1.细胞上清:前处理必须是细胞离心去除,每孔直接加100μl即可。如果浓度太高需稀释时,用标准品稀释液直接稀释。
2.脑脊液:前处理必须是细胞离心去除,每孔直接加100μl即可。如果浓度太高需稀释时,用标准品稀释液直接稀释。
3.血清血浆:请加入50ul样本分析缓冲液后加50ul标本,如稀释量大,请将样本与样本分析缓冲液等量加入,不足部分用标准品稀释液补充至100ul。
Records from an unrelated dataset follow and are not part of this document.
Lemma manifest_logos_are_staged_witness :
  exists big small d150 d44,
    logo_references Example.tool_manifest_xml
      = [Some (PStr big); Some (PStr big); Some (PStr small)] /\
    fs_node Example.logos (logo_150 [lit "logos"]) = Some (File d150) /\
    fs_node Example.logos (logo_44 [lit "logos"]) = Some (File d44) /\
    files Example.tool_run.2 !! ([lit "out"] ++ parse_path big)
      = Some (File d150) /\
    files Example.tool_run.2 !! ([lit "out"] ++ parse_path small)
      = Some (File d44).
Proof.
  apply (manifest_logos_are_staged (H:=Reference.host)
           (Example.args false true) (Example.env Example.tool_document)
           Example.logos Example.tool_run.1 Example.tool_run.2
           [lit "out"; lit "AppxManifest.xml"] Example.tool_manifest_xml).
  - apply surjective_pairing.
  - in_computed_list.
  - vm_compute. reflexivity.
Defined.

Lemma failed_descriptor_write_leaves_partial_file_witness :
  Example.numeric_run.1 = Raise TypeError /\
  files Example.numeric_run.2 !! [lit "out"; lit "Tool.appinstaller"]
    = Some (File (Reference.write Example.numeric_descriptor).1).
Proof.
  apply (failed_descriptor_write_leaves_partial_file (H:=Reference.host)
           (Example.args false true) (Example.env Example.numeric_document)
           Example.logos Example.numeric_run.1 Example.numeric_run.2
           [lit "out"; lit "Tool.appinstaller"] Example.numeric_descriptor
           TypeError).
  - apply surjective_pairing.
  - in_computed_list.
  - vm_compute. reflexivity.
  - vm_compute. reflexivity.
Defined.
① 血清标本应是自然凝固后,取上清,避免在冰箱中凝固血液。
② 血浆标本,推荐用EDTA的方法收集若待测样本不能及时检测,标本收集后请分装,冻存于-20℃,避免反复冻融。
③ 血清标本不应添加任何防腐剂或抗凝剂。
④ 标本应清澈透明,检测前样本中如有悬浮物应通过离心去除。
⑤ 请勿使用溶血,高血脂或污染的标本检测,否则结果将不准确。
4.组织匀浆液的样:要制备过程中需要在缓冲液中加入蛋白酶抑制剂,防止蛋白成份被内源性蛋白酶降解,造成检测结果的值偏低。因组织匀浆液的样本蛋白种类多,含量丰富,实验参照血清血浆标本的处理方法进行,否则就会影响实验结果。
具体是加入50 ul样本分析缓冲液后加50 ul标本,需稀释时,请将样本与样本分析缓冲液等量加入,不足部分用标准品稀释液补充至100ul。因为目标蛋白不同,可能造成降解的蛋白类型可能不一样。